Sidsel Meineche Hansen “Missionary” at Edouard Montassut, Paris — Mousse Magazine and Publishing

Sidsel Meineche Hansen “Missionary” at Edouard Montassut, Paris — Mousse Magazine and Publishing

Sidsel Meineche Hansen’s interest in metalworking and casting lies beyond the material processes that she employs, incorporates, and sometimes makes explicit reference to in her practice. The utilitarian objects, anthropomorphized sex toys and religious figurines that are the impetus for several of Hansen’s artworks often refer to the physiological effects and sexual drives that manifest through labor and production. As such, these works often fall into two camps: individually, handmade pieces such as her recently steel-forged and bronze wax cast series Hook (2023) based on designs of rudimentary meat hooks, while her remake of moulds used in both industrial and artisanal casting are emblematic of the mass-produced reproduction of objects.

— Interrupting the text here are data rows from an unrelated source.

(** Those taken into the table, and those given when it is full. *)
Definition taken (r : round) (s : server) : list Z := if nfds s <? 64 then arrived r s else [].
Definition turned_away (r : round) (s : server) : list Z := if nfds s <? 64 then [] else arrived r s.

(** What a round contributes, gathered over a run. *)
Fixpoint gather (f : round -> server -> list Z) (inputs : list (bool * poll_result)) (s : server) : list Z :=
  match inputs with
  | (true, PollInterrupted) :: inputs' => gather f inputs' s
  | (true, PollRound r) :: inputs' =>
      f r s ++ match serve r s with Some s' => gather f inputs' s' | None => [] end
  | _ => []
  end.

(** Every connection accepted, and those accepted with a full table. *)
Definition connections : list (bool * poll_result) -> server -> list Z := gather arrived.
Definition forgotten : list (bool * poll_result) -> server -> list Z := gather turned_away.

(** Descriptors closed during a run of the program. *)
Definition closes (t : list (dcall * Z)) : list Z :=
  omap (fun e => match e.1 with Close fd => Some fd | _ => None end) t.

(** What holds of the daemon between two rounds. *)
Record server_ok (budget : Z) (s : server) : Prop := {
  so_len : length (pfds s) = 64%nat;
  so_nfds : 1 <= nfds s <= 64;
  so_inv : cap_inv (sd s);
  so_next : next_token_id (sd s) + budget < 2 ^ 31;
}.

Lemma set_revents_fds r s : pfd <$> live (nfds s) (pfds (set_revents r s)) = pfd <$> live (nfds s) (pfds s).
Proof.
  unfold live, set_revents. cbn [pfds]. rewrite !fmap_take. f_equal.
  apply list_eq. intros i. rewrite !list_lookup_fmap, list_lookup_imap.
  destruct (pfds s !! i) as [p|]; [|done]. simpl. by destruct (_ <? _).
Qed.

Lemma live_snoc {A} n (l : list A) p :
  0 <= n < Z.of_nat (length l) -> live (n + 1) (<[Z.to_nat n := p]> l) = live n l ++ [p].
Proof.
  intros Hn. unfold live. replace (Z.to_nat (n + 1)) with (S (Z.to_nat n)) by lia.
  rewrite (take_S_r _ _ p) by (apply list_lookup_insert_eq; lia). by rewrite take_insert_ge by lia.
Qed.

Lemma accept_fds r s :
  length (pfds s) = 64%nat -> 1 <= nfds s <= 64 ->
  let s1 := accept_client r (set_revents r s) in
  pfd <$> live (nfds s1) (pfds s1) = (pfd <$> live (nfds s) (pfds s)) ++ taken r s.
Proof.
  intros Hl Hn. cbv zeta. unfold accept_client, taken, arrived. cbn [nfds set_revents].
  destruct (truthy _); cbn [andb]; [|by rewrite Tauto.if_same, app_nil_r, <-(set_revents_fds r s)].
  destruct (nfds s <? 64) eqn:E; [|by rewrite andb_false_r, app_nil_r, <-(set_revents_fds r s)].
  rewrite andb_true_r. destruct (0 <=? accepted r); [|by rewrite app_nil_r, <-(set_revents_fds r s)].
  apply Z.ltb_lt in E. cbn [nfds pfds set_revents] in *.
  unfold aset. rewrite live_snoc by (rewrite length_imap, Hl; lia).
  rewrite fmap_app. f_equal. apply (set_revents_fds r s).
Qed.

Visible across all her work, however, is a desire to pull into focus the surrounding context in which things are made and how they are used. This is notable in two short films Maintenancer (2018) and Baby Jesus (2023) made together with documentary filmmaker Therese Henningsen. Maintenancer is filmed in Bordoll, a German sex doll brothel, and documents the routine of a cleaner responsible for their upkeep; Baby Jesus follows the daily lives of members of the Little Sisters of Jesus, a small community of nuns in the East of England, including one sister who makes decorative figures of baby Jesus. While worlds apart, these works both circle around symbolic objects of transaction and spiritual devotion, attributes which Hansen likens to her own contemporary secular art practice.

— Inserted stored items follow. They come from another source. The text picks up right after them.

Lemma year_loop_spec fuel epoch y :
  0 <= y -> 0 <= epoch < Z.of_nat fuel * (365 * 86400) ->
  days_before y * 86400 + epoch < end_of_years ->
  exists e' y', year_loop fuel epoch y = Some (e', y') /\ y <= y' /\
    0 <= e' < year_length y' * 86400 /\
    days_before y' * 86400 + e' = days_before y * 86400 + epoch.
Proof.
  unfold end_of_years.
  revert epoch y. induction fuel as [|fuel IH]; intros epoch y Hy He Hend; [lia|]. cbn [year_loop].
  change (if is_leap y then 366 else 365) with (year_length y).
  pose proof (year_length_range y). pose proof (days_before_succ y Hy) as Hs.
  destruct (Z.ltb_spec epoch (year_length y * 86400)).
  - exists epoch, y. repeat split; lia.
  - destruct (Z.eqb_spec y (2 ^ 31 - 1)) as [->|].
    { replace (2 ^ 31 - 1 + 1) with (2 ^ 31) in Hs by done. lia. }
    destruct (IH (epoch - year_length y * 86400) (y + 1)) as (e' & y' & E & ? & ? & ?); [lia|lia|lia|].
    exists e', y'. rewrite E. repeat split; lia.
Qed.

(** From that second on the loop overflows its year, whatever the fuel. *)
Lemma year_loop_overflow fuel epoch y :
  0 <= y < 2 ^ 31 -> end_of_years <= days_before y * 86400 + epoch -> year_loop fuel epoch y = None.
Proof.
  unfold end_of_years.
  revert epoch y. induction fuel as [|fuel IH]; intros epoch y Hy He; [done|]. cbn [year_loop].
  change (if is_leap y then 366 else 365) with (year_length y).
  pose proof (days_before_succ y ltac:(lia)). pose proof (days_before_mono (y + 1) (2 ^ 31) ltac:(lia)).
  rewrite (proj2 (Z.ltb_ge _ _)) by lia. destruct (Z.eqb_spec y (2 ^ 31 - 1)); [done|]. apply IH; lia.
Qed.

Like Maybrey Foundry (2017), a 360 degree pan of a foundry in which Hansen wax cast an earlier series, Hollow Eyed (2017), Maintenancer and Baby Jesus also contextualize accompanying sculptural pieces, each based on moulds. In last year’s exhibition “The Milk of Dreams” at the Venice Biennial, Maintenancer was shown alongside Daddy Mould (2018), a fiberglass mould of a sex doll that the artist reverse-engineered by casting its original form to create its negative. Whereas a readymade appropriates a preexisting object’s commodity status, Daddy Mould points to the value of product design in a changing economy of sex work geared towards standardization. Hansen swaps the parental assignment from the ‘mothermould,’ a commonly used term in commercial mouldmaking with the patriarch by way of its title’s implied psychosexual relationship.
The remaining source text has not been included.